(Task details):
Below this sentence is a listing; return exactly its lines from the one with "(** [s.includes(sub)] *)" to the one with "Definition slash : N := 0x2F%N.", both kept, and nothing more.

(Provided records):
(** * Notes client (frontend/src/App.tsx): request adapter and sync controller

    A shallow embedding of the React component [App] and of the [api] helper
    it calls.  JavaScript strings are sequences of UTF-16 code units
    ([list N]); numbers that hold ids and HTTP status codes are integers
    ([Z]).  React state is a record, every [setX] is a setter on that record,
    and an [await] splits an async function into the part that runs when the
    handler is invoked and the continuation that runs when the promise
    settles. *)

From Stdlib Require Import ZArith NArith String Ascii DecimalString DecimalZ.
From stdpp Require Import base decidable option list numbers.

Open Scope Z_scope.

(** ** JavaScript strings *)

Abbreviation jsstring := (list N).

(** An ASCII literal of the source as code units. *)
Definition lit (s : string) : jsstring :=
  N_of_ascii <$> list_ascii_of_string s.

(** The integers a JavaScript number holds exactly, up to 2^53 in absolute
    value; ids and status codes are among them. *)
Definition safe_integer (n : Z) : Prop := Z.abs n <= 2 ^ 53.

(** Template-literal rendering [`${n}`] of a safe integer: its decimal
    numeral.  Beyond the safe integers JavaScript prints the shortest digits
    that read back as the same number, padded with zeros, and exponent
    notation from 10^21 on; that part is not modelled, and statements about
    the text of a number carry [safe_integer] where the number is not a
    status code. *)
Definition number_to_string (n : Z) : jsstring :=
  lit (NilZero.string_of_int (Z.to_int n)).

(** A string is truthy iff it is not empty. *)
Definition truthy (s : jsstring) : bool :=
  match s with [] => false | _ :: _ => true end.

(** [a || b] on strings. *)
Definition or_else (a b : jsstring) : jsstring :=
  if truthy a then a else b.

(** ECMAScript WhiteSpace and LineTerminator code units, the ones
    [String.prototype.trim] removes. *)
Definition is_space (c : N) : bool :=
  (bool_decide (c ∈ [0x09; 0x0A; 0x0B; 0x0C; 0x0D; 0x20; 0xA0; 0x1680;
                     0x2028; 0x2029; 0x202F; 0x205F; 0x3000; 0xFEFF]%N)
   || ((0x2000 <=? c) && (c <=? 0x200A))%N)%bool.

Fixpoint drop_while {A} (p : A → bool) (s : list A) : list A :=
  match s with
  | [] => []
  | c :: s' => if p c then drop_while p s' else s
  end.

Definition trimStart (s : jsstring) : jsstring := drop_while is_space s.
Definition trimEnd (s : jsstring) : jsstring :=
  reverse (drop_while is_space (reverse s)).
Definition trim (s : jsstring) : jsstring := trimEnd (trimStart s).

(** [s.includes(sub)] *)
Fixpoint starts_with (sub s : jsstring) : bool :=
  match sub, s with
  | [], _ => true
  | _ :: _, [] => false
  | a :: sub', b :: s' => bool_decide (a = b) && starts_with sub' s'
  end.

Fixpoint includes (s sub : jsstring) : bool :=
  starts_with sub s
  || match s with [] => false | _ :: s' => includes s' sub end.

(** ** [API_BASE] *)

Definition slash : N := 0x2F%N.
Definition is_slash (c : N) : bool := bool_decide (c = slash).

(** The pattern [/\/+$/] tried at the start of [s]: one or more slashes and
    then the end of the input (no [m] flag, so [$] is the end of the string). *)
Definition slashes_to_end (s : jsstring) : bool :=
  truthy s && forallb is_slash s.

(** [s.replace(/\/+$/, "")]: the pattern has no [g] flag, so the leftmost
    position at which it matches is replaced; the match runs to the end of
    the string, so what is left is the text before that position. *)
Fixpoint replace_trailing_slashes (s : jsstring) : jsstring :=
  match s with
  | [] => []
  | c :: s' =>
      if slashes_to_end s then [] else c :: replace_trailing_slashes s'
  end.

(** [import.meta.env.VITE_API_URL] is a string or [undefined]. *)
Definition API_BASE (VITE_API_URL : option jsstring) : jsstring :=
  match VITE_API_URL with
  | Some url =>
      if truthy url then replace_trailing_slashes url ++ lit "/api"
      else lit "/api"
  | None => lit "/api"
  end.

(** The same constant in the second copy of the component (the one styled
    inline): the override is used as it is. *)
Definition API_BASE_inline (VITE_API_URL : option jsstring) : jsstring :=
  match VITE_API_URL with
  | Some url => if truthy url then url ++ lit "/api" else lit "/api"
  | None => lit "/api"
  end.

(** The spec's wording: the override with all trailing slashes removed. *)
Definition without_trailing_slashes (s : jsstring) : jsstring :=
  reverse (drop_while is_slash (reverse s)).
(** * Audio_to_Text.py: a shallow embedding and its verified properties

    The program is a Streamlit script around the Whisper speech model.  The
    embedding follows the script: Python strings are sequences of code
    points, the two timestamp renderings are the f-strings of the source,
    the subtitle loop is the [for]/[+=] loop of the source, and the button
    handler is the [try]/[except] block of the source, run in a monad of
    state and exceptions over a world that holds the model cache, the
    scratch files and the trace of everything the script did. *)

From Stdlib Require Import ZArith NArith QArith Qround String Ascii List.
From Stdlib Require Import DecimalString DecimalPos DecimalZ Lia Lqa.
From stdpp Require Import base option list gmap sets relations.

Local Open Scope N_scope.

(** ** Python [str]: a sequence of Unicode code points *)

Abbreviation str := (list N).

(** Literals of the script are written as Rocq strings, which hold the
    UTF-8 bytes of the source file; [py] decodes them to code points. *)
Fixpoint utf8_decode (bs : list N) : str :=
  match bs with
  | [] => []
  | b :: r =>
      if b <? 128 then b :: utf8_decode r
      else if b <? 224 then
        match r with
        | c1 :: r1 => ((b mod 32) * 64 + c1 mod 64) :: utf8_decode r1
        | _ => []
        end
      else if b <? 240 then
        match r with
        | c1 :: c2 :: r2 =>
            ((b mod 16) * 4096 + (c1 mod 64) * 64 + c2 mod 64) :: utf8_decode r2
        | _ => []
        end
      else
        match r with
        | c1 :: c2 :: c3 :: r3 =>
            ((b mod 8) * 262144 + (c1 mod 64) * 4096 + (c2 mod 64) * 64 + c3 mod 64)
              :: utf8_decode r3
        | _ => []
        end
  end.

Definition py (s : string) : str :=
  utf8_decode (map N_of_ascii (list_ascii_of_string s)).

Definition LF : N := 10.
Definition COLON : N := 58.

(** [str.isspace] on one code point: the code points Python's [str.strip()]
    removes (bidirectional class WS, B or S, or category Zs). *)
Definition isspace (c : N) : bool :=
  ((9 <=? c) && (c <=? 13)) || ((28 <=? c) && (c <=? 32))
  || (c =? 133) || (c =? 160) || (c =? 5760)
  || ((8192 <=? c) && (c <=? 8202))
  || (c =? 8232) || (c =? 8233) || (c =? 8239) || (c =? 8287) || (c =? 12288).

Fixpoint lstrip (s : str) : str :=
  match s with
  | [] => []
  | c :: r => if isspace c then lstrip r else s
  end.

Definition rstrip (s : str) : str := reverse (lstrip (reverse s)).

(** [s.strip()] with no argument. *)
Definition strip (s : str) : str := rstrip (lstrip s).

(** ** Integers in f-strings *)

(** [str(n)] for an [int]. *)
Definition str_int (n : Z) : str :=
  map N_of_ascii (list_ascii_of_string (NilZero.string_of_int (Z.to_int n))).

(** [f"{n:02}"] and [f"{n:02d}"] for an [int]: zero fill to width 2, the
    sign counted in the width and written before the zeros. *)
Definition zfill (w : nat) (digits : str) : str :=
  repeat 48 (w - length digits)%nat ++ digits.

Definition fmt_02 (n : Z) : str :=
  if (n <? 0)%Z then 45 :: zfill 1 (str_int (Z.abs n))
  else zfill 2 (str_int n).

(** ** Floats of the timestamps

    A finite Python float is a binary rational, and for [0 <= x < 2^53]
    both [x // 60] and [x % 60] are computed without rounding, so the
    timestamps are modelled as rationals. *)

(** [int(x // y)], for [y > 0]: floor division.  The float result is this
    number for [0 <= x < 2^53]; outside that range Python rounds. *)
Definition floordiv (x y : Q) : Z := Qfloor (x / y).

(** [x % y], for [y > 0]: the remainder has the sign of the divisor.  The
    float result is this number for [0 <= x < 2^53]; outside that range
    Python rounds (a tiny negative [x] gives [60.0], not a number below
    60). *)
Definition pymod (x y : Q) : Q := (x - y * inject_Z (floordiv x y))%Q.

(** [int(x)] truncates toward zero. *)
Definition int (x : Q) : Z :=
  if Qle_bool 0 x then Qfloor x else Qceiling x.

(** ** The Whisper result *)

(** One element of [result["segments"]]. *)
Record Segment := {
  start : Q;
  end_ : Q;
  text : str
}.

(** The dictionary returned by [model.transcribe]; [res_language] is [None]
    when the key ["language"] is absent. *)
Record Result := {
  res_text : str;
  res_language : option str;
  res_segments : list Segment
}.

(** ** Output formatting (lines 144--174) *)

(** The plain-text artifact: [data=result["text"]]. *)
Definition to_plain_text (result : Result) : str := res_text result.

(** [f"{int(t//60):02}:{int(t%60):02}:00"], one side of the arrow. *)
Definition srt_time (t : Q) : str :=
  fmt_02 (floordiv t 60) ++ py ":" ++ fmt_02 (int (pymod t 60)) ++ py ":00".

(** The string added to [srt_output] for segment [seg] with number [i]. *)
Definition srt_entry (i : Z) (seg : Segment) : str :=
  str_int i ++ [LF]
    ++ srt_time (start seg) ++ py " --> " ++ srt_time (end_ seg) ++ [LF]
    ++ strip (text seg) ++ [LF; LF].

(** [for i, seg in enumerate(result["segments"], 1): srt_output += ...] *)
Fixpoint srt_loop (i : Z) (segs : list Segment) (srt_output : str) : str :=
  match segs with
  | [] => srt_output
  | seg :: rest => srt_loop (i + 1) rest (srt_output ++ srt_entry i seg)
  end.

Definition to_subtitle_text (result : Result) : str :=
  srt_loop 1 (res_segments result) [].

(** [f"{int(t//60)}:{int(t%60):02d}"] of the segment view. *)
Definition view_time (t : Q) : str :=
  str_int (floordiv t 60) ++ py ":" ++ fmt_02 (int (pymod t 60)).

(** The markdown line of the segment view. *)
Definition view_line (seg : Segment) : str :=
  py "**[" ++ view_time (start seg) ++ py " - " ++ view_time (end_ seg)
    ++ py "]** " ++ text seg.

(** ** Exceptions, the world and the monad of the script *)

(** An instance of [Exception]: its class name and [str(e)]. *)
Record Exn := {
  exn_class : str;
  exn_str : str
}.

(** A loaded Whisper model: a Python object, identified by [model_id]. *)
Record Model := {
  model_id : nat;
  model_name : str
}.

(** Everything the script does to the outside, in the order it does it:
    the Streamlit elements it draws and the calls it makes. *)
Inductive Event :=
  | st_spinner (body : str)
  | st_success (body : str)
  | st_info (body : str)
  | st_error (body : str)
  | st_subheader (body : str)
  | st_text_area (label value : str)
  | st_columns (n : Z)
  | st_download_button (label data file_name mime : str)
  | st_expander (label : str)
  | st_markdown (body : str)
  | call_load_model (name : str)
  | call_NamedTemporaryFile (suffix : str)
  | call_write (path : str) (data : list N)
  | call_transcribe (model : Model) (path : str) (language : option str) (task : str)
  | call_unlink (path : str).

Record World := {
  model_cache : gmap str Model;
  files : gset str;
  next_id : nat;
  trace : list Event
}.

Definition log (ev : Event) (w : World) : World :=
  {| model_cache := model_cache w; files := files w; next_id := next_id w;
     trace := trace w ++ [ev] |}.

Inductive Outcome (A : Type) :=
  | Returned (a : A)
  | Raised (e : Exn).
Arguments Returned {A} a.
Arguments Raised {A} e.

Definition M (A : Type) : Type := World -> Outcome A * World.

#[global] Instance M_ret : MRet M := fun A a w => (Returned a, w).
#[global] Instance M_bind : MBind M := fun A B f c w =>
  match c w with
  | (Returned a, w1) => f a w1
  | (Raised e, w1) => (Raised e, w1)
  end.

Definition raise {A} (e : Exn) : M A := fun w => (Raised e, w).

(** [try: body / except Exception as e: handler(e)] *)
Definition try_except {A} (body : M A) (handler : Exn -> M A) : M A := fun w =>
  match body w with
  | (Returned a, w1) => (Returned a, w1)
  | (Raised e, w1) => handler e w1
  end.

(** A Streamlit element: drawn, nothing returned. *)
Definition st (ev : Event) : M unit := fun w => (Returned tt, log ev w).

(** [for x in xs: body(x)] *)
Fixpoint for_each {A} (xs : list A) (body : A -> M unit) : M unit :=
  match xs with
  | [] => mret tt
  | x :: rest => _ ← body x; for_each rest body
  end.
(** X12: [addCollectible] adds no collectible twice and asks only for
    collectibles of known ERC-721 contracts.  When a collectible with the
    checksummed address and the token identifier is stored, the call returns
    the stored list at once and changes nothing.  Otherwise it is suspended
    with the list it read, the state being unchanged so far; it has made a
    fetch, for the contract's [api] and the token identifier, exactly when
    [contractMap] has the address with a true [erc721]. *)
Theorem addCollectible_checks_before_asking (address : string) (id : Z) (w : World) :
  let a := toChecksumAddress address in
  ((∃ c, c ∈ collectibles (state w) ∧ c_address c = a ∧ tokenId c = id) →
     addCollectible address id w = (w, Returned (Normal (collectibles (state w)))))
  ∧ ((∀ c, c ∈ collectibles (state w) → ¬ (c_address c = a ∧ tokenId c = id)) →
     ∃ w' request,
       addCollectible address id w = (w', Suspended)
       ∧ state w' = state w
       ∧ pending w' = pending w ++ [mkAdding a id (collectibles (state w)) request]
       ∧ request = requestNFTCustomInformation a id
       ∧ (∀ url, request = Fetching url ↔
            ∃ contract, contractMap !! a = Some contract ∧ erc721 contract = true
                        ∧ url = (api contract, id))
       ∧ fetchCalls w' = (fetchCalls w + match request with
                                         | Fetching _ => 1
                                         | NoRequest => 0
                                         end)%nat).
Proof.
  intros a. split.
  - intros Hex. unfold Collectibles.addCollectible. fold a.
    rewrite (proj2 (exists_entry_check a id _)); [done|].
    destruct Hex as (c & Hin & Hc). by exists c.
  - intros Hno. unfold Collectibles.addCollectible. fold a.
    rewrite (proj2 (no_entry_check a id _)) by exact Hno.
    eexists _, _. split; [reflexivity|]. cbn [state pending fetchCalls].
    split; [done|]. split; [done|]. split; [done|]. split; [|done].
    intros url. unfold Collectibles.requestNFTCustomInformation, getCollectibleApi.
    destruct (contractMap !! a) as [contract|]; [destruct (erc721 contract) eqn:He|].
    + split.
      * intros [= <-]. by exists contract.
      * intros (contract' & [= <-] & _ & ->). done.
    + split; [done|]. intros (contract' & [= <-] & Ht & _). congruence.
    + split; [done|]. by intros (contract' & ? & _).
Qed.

(Your solution):
(** [s.includes(sub)] *)
Fixpoint starts_with (sub s : jsstring) : bool :=
  match sub, s with
  | [], _ => true
  | _ :: _, [] => false
  | a :: sub', b :: s' => bool_decide (a = b) && starts_with sub' s'
  end.

Fixpoint includes (s sub : jsstring) : bool :=
  starts_with sub s
  || match s with [] => false | _ :: s' => includes s' sub end.

(** ** [API_BASE] *)

Definition slash : N := 0x2F%N.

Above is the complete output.